Китайские государственные хакеры обнаружены в прошивке маршрутизаторов Cisco

Американские и японские органы по кибербезопасности и правоохранительные агентства предупреждают о действиях китайской хакерской группы "BlackTech". Эта группа нарушает работу сетевых устройств, устанавливая специализированные бэкдоры для доступа к корпоративным сетям.

Совместный отчет , подготовленный ФБР, АНБ, CISA, а также японскими органами NISC и NPA, рассказывает о том, что государственно-поддерживаемая группа атакует сетевые устройства международных филиалов крупных компаний для дальнейшего доступа к сетям корпоративных головных офисов.

"BlackTech", также известная как Palmerworm, Circuit Panda и Radio Panda, активно занимается кибершпионажем против японских, тайваньских и гонконгских организаций с 2010 года. Основные цели группы включают в себя правительственные учреждения, промышленные предприятия, технологические компании, СМИ, электронные и телекоммуникационные компании, а также оборонную промышленность.

Модифицированная прошивка позволяет злоумышленникам скрывать изменения конфигурации и историю выполненных команд. Кроме того, они могут отключать систему журналирования на скомпрометированном устройстве во время проведения вредоносных действий.

В частности, для маршрутизаторов Cisco исследователи наблюдали, как злоумышленники включали и отключали SSH бэкдор с помощью специально созданных TCP или UDP пакетов, направляемые на устройства. Данный метод позволяет атакующим оставаться незамеченными и включать бекдор только по мере необходимости.

Также было замечено, что злоумышленники вносили исправления в память устройств Cisco, чтобы обойти функции проверки подписи Cisco ROM Monitor. Это позволяет злоумышленникам загружать модифицированную прошивку, в которой предварительно установлены бэкдоры, обеспечивающие незарегистрированный доступ к устройству.

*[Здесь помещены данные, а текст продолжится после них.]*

(** The fresh [ResourceConfig] of one virtual server. *)
Definition newResourceConfig (partition rsName : string)
    (extdSpec : ExtendedRouteGroupSpec) (ps : portStruct) : ResourceConfig :=
  let v := mkVirtual rsName partition true "" None "" "" [] [] [] [] in
  let v := SetVirtualAddress E v (VServerAddr extdSpec) (ps_port ps) in
  let v := mkVirtual (v_Name v) (v_Partition v) (v_Enabled v) (v_Destination v)
             (v_VirtualAddress v) (v_SNAT v) (v_WAF v) (v_IRules v)
             (AllowSourceRange extdSpec) (v_Policies v) (v_Profiles v) in
  mkResourceConfig (mkMetaData VirtualServer (ps_protocol ps) ∅ []) v [] [] [] ∅ ∅ ∅.

Definition updatePoolMembers (ctlr : Controller) (rsCfg : ResourceConfig)
    (nss : list string) : ResourceConfig :=
  foldl (λ rsCfg namespace,
           if bool_decide (PoolMemberType ctlr = NodePort)
           then updatePoolMembersForNodePort E rsCfg namespace
           else updatePoolMembersForCluster E rsCfg namespace)
        rsCfg nss.

(** The state of the loop over the port structs: the controller, the
    temporary map [vsMap] and [processingError]. *)
Record group_state := mkGroupState {
  gs_ctlr : Controller;
  gs_vsMap : gmap string ResourceConfig;
  gs_processingError : bool;
}.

В случае взлома маршрутизаторов Cisco хакеры также изменяют политики EEM, используемые для автоматизации задач, удаляя определенные строки из законных команд, чтобы заблокировать их выполнение и затруднить судебно-медицинский анализ.

Согласно предостережению, хакеры "BlackTech" используют специализированное и регулярно обновляемое вредоносное ПО для создания бэкдоров в сетевых устройствах. Эти бэкдоры используются для постоянного доступа, первоначального вхождения в сети и перехвата данных.

Особое внимание следует уделить тому, что вредоносное ПО иногда подписывается украденными сертификатами, что затрудняет его обнаружение системами безопасности.

Отчет также содержит рекомендации по защите: мониторинг несанкционированных загрузок образов загрузчика и прошивки, а также необычных перезагрузок устройств. Также рекомендуется обращать внимание на SSH-трафик на маршрутизаторе и применять ряд других мер безопасности.

Важно отметить, что атаки на сетевые устройства стали чаще встречаться за последний год. По данным исследований, китайские хакеры также нацеливаются на устройства Fortinet, TP-Link и SonicWall.